Much is said about designers showcasing their own clear 'voice' or 'point of view'. But to build a business, a designer needs to know his clients. Who are the women for whom he is designing? What are they looking for in their garment? Last night, Firas Yousif seemed to be designing for two different types of women. It was a show in three parts - casual, cocktail looks for younger women, glamourous red carpet looks for the older set, and wedding gowns for them both.
Among a crowd of obvious Yousif clients (sophisticated, uptown, lovely), the 43 year old Boston College grad delivered a number of relaxed looks - many were pretty, if unremarkable. A parade of basic cuts in an orange, yellow and periwinkle print were routine. A series of satin and shimmery combinations seemed almost Barbie-esque, with the exception of a chic ombre sheath. Several Asian inspired cocktail dresses followed, which worked best when cut simply, sans ruffles or scalloped edges.
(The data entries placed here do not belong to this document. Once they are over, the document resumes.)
Lemma inserts_chain m m' blk hi l1 x l2 :
  chain m blk (maj_first blk) 0 (l1 ++ l2) → fits (blk + 24) hi (l1 ++ x :: l2) → inserts m m' blk l1 x l2 →
  chain m' blk (maj_first blk) 0 (l1 ++ x :: l2).
Proof.
  intros Hc Hf [I1 I2 I3 I4 I5]. apply chain_app in Hc as [Hp Hc]. apply fits_app in Hf as [Hf1 (Hx1 & Hx2 & Hf2)].
  pose proof (last_end_le _ _ _ Hf1) as Hle1. pose proof (last_end_le _ _ _ Hf2) as Hle2. unfold maj_first, maj_usage in *.
  destruct (link_after_in _ _ (blk + 20) _ Hf1 ltac:(lia)) as [[El1 Elink]|[Hlk1 Hlk2]].
  all: apply chain_app; split.
  1,3: eapply pre_frame; [|exact Hp]; intros y Hy; destruct (pre_bytes_in _ _ (blk + 20) _ y Hf1 ltac:(lia) Hy) as (A1 & A2 & _); apply I5; [done|lia| |lia];
    (destruct l2 as [|z l2]; cbn in *; [tauto|destruct Hf2 as (Hz1 & Hz2 & _); unfold mn_end in *; lia]).
  all: unfold chain; cbn [pre link_after].
  all: destruct l2 as [|z l2]; [cbn; rewrite I3; tauto|]; destruct Hc as [(Hz & Hhz & Hpz) Hend]; cbn [pre link_after fits] in *;
    destruct Hf2 as (Hz1 & Hz2 & Hf3); pose proof (fits_le _ _ _ Hf3) as Hle3; unfold mn_end, min_next in *.
  all: split; [split_and!; [done|done|done| |]|].
  all: try (destruct Hhz as (_ & B2 & B3 & B4 & B5); unfold header, min_prev, min_block, min_magic, min_size, min_req in *;
    split_and!; [done|..]; (etrans; [apply load32_ext; intros y Hy; apply I5; cbn; lia|eassumption])).
  all: try (eapply pre_frame; [|exact Hpz]; intros y Hy;
    destruct (pre_bytes_in _ _ (mn_addr z + 4) _ y Hf3 ltac:(lia) Hy) as (A1 & _); apply I5; cbn; lia).
  all: rewrite <- Hend; apply load32_ext; intros y Hy; destruct (link_after_in _ _ (mn_addr z + 4) _ Hf3 ltac:(lia)) as [[-> E]|[A1 A2]];
    [rewrite E in Hy|]; apply I5; cbn; lia.
Qed.

Record removes (m m' : mem) (blk : Z) (l1 : list minor) (x : minor) (l2 : list minor) : Prop := {
  rm_link : load32 m' (link_after (maj_first blk) l1) = head_addr l2;
  rm_prev : match l2 with [] => True | z :: _ => load32 m' (min_prev (mn_addr z)) = prev_after 0 l1 end;
  rm_frame : ∀ y, ¬ link_after (maj_first blk) l1 <= y < link_after (maj_first blk) l1 + 4 → ¬ mn_addr x <= y < mn_addr x + 24 →
    ¬ head_prev l2 y → ¬ maj_usage blk <= y < maj_usage blk + 4 → m' y = m y
}.

Lemma removes_chain m m' blk hi l1 x l2 :
  chain m blk (maj_first blk) 0 (l1 ++ x :: l2) → fits (blk + 24) hi (l1 ++ x :: l2) → removes m m' blk l1 x l2 →
  chain m' blk (maj_first blk) 0 (l1 ++ l2).
Proof.
  intros Hc Hf [I1 I2 I5]. apply chain_app in Hc as [Hp Hc]. apply fits_app in Hf as [Hf1 (Hx1 & Hx2 & Hf2)].
  pose proof (last_end_le _ _ _ Hf1) as Hle1. pose proof (last_end_le _ _ _ Hf2) as Hle2. unfold maj_first, maj_usage in *.
  destruct (link_after_in _ _ (blk + 20) _ Hf1 ltac:(lia)) as [[El1 Elink]|[Hlk1 Hlk2]].
  all: apply chain_app; split.
  1,3: eapply pre_frame; [|exact Hp]; intros y Hy; destruct (pre_bytes_in _ _ (blk + 20) _ y Hf1 ltac:(lia) Hy) as (A1 & A2 & _); apply I5; [done|lia| |lia];
    (destruct l2 as [|z l2]; cbn in *; [tauto|destruct Hf2 as (Hz1 & Hz2 & _); unfold mn_end in *; lia]).
  all: destruct Hc as [(_ & _ & Hc) Hend]; cbn [link_after] in Hend.
  all: destruct l2 as [|z l2]; [split; [done|exact I1]|]; destruct Hc as (Hz & Hhz & Hpz); cbn [link_after fits] in *;
    destruct Hf2 as (Hz1 & Hz2 & Hf3); pose proof (fits_le _ _ _ Hf3) as Hle3; unfold mn_end, min_next in *.
  all: split; [cbn [pre]; split_and!; [exact I1| |]|].
  all: try (destruct Hhz as (_ & B2 & B3 & B4 & B5); unfold header, min_prev, min_block, min_magic, min_size, min_req in *;
    split_and!; [done|..]; (etrans; [apply load32_ext; intros y Hy; apply I5; cbn; lia|eassumption])).
  all: try (eapply pre_frame; [|exact Hpz]; intros y Hy;
    destruct (pre_bytes_in _ _ (mn_addr z + 4) _ y Hf3 ltac:(lia) Hy) as (A1 & _); apply I5; cbn; lia).
  all: rewrite <- Hend; apply load32_ext; intros y Hy; cbn [link_after] in Hy; unfold min_next in Hy;
    destruct (link_after_in _ _ (mn_addr z + 4) _ Hf3 ltac:(lia)) as [[-> E]|[A1 A2]];
    [rewrite E in Hy|]; apply I5; unfold min_next in *; cbn; lia.
Qed.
The crowd breathed a sigh of pleasure when the show continued with Yousif's red carpet looks. Clearly, this was more familiar territory. Basic black gowns were made memorable with beaded collars and waistlines. A Gatbsy-like, iridescent teal number could have easily gone too far, but instead looked uncommonly elegant. Overall, the red carpet looks were stately, dignified.
The outright cheers began as the bridal gowns hit the runway, and for good reason. It was here that Yousif's creativity met masterful tailoring; the result was a spectrum of dresses, some for the fairytale princess, some for her glamourous stepmother. Several gowns were covered in decadent beadwork, some ruffles, yet all read cosmopolitan. A modest, unembellished gown with long, cut-out sleeves could be imagined on both Keira Knightly or Susan Sarandon. By the end of the show, several Yousif clients were wiping tears from their eyes, and as the designer took the stage, clients - of all ages - rushed to bring him flowers.
The Tent at Boston Fashion Week is at The Mandarin Hotel Boston and The Shops at Prudential Center.